Très vite, j'ai arrêté de voir l'IA comme un moteur de réponses. Je la traite comme un collègue à qui je délègue des tâches entières — mais un collègue sous contrat, avec des règles claires. D'abord l'autonomie : quand une tâche est claire, on l'exécute, sans me demander la permission à chaque étape ; on me dérange seulement pour une vraie décision. Ensuite l'opinion : quand je pose une question, j'attends une recommandation argumentée, pas cinq options équivalentes. Enfin la rigueur : je ne laisse rien partir tant que l'hypothèse n'a pas survécu à une tentative de la réfuter. Face à un bug, je ne devine pas la cause, je la mesure. Mesurer, falsifier, reformuler. Les idées vivent ou meurent par la donnée, pas par l'argument.
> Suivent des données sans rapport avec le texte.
Lemma attempt_guard_Ok t actor scope db n db' : guard t actor scope db = Ok (n, db') ->
  let a := attempt_of actor scope (sql_now t) db in
  attempts_only db db' /\ from_option (fun until => go_now t <? until) false (sa_blocked_until a) = false /\
  (fifteen_minutes <= since (go_now t) (sa_window_started_at a) /\ n = 0 /\
     admin_security_attempts db'.(app) !! (actor, scope) = Some (mk_attempt_row 0 (sql_now t) None) \/
   since (go_now t) (sa_window_started_at a) < fifteen_minutes /\ n = sa_failures a /\
     admin_security_attempts db'.(app) !! (actor, scope) = Some a).
Proof.
  unfold guard. rewrite gets_skip. intros Hrun. set (a := attempt_of _ _ _ _) in *. cbv zeta.
  apply tx_bind_Ok in Hrun as (u & d & E & Hrun). apply put_attempt_Ok in E.
  apply tx_bind_Ok in Hrun as ([] & d1 & E1 & Hrun). apply reject_if_Ok in E1 as [Hb <-].
  assert (Hd : attempts_only db d) by (by eexists). destruct (Z.leb_spec fifteen_minutes (since (go_now t) (sa_window_started_at a))).
  - apply tx_bind_Ok in Hrun as (u1 & d1 & E1 & Hrun). apply put_attempt_Ok in E1. apply tx_ret_Ok in Hrun as [<- <-].
    split; [etrans; [exact Hd|by eexists]|split; [done|left]]. split; [done|split; [done|]]. subst. apply lookup_insert_eq.
  - apply tx_ret_Ok in Hrun as [<- <-]. split; [done|split; [done|right]]. split; [lia|split; [done|]]. subst. apply lookup_insert_eq.
Qed.

Lemma authorized_Ok actor adminOnly db u db' : authorized is_uuid actor adminOnly db = Ok (u, db') ->
  db' = db /\ staff_member adminOnly actor db = true.
Proof.
  unfold authorized. intros Hrun. apply tx_bind_Ok in Hrun as ([] & d & E & Hrun). apply reject_if_Ok in E as [_ <-].
  apply tx_bind_Ok in Hrun as ([] & d & E & Hrun). apply reject_if_Ok in E as [_ <-].
  rewrite gets_skip in Hrun. apply reject_if_Ok in Hrun as [Hs <-]. by apply negb_false_iff in Hs.
Qed.

Lemma verify_tx_run t actor level password db answer db' :
  verify_tx is_uuid IDKey t actor level password db = Ok (answer, db') ->
  attempts_only db db' /\ staff_member false actor db = true /\
  exists row n, admin_security_passwords db.(app) !! level = Some row /\ sq_password_hash row <> ""%string /\
    (let a := attempt_of actor level (sql_now t) db in
     from_option (fun until => go_now t <? until) false (sa_blocked_until a) = false /\
     (fifteen_minutes <= since (go_now t) (sa_window_started_at a) /\ n = 0 \/
      since (go_now t) (sa_window_started_at a) < fifteen_minutes /\ n = sa_failures a)) /\
    (answer = None /\ VerifyPassword (sq_password_hash row) password = true \/
     answer = Some (if 5 <=? (n + 1)%i64 then security_ErrLocked else security_ErrIncorrect) /\
     VerifyPassword (sq_password_hash row) password = false).
Proof.
  unfold verify_tx. intros Hrun. apply tx_bind_Ok in Hrun as (u & d & E & Hrun). apply authorized_Ok in E as [-> Hst].
  apply tx_bind_Ok in Hrun as (n & d & E & Hrun). pose proof (attempt_guard_Ok _ _ _ _ _ _ E) as (Hd & Hb & Hn).
  unfold select_id in Hrun. rewrite gets_skip in Hrun. apply tx_bind_Ok in Hrun as (row & d1 & E1 & Hrun).
  apply found_Ok in E1 as [Hrow <-]. assert (Hrow' : admin_security_passwords db.(app) !! level = Some row)
    by (destruct Hd as [m ->]; exact Hrow).
  apply tx_bind_Ok in Hrun as ([] & d1 & E1 & Hrun). apply reject_if_Ok in E1 as [Hset <-].
  apply bool_decide_eq_false in Hset.
  destruct (VerifyPassword (sq_password_hash row) password) eqn:Ev; cbn [negb] in Hrun.
  - apply tx_bind_Ok in Hrun as (u1 & d1 & E1 & Hrun). apply tx_ret_Ok in Hrun as [<- <-]. apply modify_Ok in E1.
    split; [etrans; [exact Hd|subst; by eexists]|split; [done|]]. exists row, n. split; [done|split; [done|split; [|by left]]].
    split; [done|]. destruct Hn as [(H1 & H2 & _)|(H1 & H2 & _)]; auto.
  - apply tx_bind_Ok in Hrun as (e & d1 & E1 & Hrun). apply tx_ret_Ok in Hrun as [<- <-]. unfold failed in E1. cbv zeta in E1.
    apply tx_bind_Ok in E1 as (u1 & d2 & E2 & E1). apply tx_ret_Ok in E1 as [<- <-]. apply modify_Ok in E2.
    split; [etrans; [exact Hd|subst; by eexists]|split; [done|]]. exists row, n. split; [done|split; [done|split; [|by right]]].
    split; [done|]. destruct Hn as [(H1 & H2 & _)|(H1 & H2 & _)]; auto.
Qed.

Lemma Verify_confirms t c level password db u db' :
  Verify is_uuid IDKey t (at_Subject c) level password db = (Ok u, db') -> confirmed level c db /\ attempts_only db db'.
Proof.
  unfold Verify, svc_reject. destruct (_ || _); [done|]. unfold answering. intros Hrun.
  apply svc_bind_inv in Hrun as [([] & d & E & Hrun)|(e & E & _)]; [|done]. injection E as <-.
  apply svc_bind_inv in Hrun as [(answer & d & E & Hrun)|(e & E & Hrun)]; [|done].
  apply atomically_cases in E as [(a & [= <-] & E)|(e & [=] & _)].
  destruct answer as [e|]; [done|]. injection Hrun as <- <-.
  destruct (verify_tx_run _ _ _ _ _ _ _ E) as (Ha & Hst & row & n & Hrow & _ & _ & [[_ Hv]|[[=] _]]).
  split; [|done]. by exists password, row.
Qed.

(** *** Reaching an endpoint *)

Lemma levelPassword_Handled cfg t level (next : Handler) c r params db name claims ps body db' :
  levelPassword is_uuid IDKey cfg t level next (Some c) r params db = (Handled name claims ps body, db') ->
  exists d r', confirmed level c db /\ attempts_only db d /\ rq_authorization r' = rq_authorization r /\
    next (Some c) r' params d = (Handled name claims ps body, db').
Proof.
  unfold levelPassword, verifyAdminSecurity. cbn [subject_of from_option].
  destruct (decodeSecurity _) as [m|]; [|done]. destruct (v ← m !! _; dec_string "" v) as [password|]; [|done].
  case_bool_decide; [done|]. destruct (negb (ac_security cfg)); [done|].
  destruct (Verify _ _ _ _ _ _ _) as [[u|e] d] eqn:E; [|done]. intros Hrun.
  apply Verify_confirms in E as [Hc Ha]. exists d. eexists. split; [exact Hc|split; [exact Ha|split; [|exact Hrun]]]. done.
Qed.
Pour que tout ça tienne, j'ai construit un cadre. L'IA ne part pas dans le vide : elle suit des enchaînements de tâches avec des points de contrôle qui refusent de laisser passer un travail médiocre, elle inspecte la structure réelle du code au lieu de la deviner, et chaque test doit vraiment tester quelque chose. Le principe est simple : plus le cadre est clair, plus l'autonomie est sûre. La liberté sans structure produit du chaos ; la structure sans liberté produit de la lenteur. Je cherche les deux à la fois.
Ce que je retiens, c'est que l'IA n'a pas remplacé mon jugement, elle l'a amplifié. Mal cadrée, elle amplifie la confusion ; bien cadrée, elle amplifie la rigueur. L'avenir n'appartient ni à ceux qui rejettent l'IA, ni à ceux qui lui délèguent aveuglément, mais à ceux qui savent en faire un collaborateur exigeant. C'est, au fond, exactement ce que j'attends d'un bon collègue humain.